**TASK DESCRIPTION**:
Copy every line below where the string "users" is found.

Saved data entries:
*** Block opens ***
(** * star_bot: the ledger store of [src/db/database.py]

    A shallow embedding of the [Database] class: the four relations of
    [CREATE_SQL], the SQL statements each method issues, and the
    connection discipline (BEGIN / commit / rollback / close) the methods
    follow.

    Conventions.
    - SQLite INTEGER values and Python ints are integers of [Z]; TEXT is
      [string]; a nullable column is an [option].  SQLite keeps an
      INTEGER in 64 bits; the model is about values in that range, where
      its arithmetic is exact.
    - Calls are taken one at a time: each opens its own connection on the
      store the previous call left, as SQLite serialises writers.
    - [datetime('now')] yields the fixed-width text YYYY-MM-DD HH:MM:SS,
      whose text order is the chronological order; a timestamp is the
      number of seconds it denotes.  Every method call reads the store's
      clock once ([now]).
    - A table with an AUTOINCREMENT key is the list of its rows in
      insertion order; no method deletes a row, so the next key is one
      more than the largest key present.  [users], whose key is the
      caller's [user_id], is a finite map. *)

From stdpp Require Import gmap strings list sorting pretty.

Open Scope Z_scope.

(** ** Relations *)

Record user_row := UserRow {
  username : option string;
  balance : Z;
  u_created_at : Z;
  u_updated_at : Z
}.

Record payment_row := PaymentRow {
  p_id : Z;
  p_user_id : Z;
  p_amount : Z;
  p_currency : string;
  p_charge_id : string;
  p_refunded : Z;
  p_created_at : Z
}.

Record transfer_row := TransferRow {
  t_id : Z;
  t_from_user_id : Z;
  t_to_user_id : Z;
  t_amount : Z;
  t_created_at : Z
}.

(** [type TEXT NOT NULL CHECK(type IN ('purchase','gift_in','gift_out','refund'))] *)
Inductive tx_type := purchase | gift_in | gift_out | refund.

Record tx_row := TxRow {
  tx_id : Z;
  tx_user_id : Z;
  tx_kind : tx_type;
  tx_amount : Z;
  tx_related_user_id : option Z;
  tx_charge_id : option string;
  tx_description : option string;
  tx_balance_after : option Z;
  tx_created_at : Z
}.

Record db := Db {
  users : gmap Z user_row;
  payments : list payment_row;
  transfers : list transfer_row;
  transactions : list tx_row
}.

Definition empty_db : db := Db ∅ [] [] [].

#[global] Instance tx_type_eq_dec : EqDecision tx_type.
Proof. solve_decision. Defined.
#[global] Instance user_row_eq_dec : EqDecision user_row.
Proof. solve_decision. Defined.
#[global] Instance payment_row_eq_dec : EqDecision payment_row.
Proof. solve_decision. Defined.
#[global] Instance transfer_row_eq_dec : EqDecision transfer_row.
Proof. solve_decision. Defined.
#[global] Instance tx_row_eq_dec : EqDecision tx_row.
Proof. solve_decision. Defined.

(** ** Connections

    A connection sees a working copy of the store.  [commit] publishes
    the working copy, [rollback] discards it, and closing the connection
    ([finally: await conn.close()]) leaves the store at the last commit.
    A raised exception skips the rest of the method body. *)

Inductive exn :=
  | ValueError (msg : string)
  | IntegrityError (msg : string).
*** Block closes ***
**EXERCISE OUTPUT**:
      more than the largest key present.  [users], whose key is the
  users : gmap Z user_row;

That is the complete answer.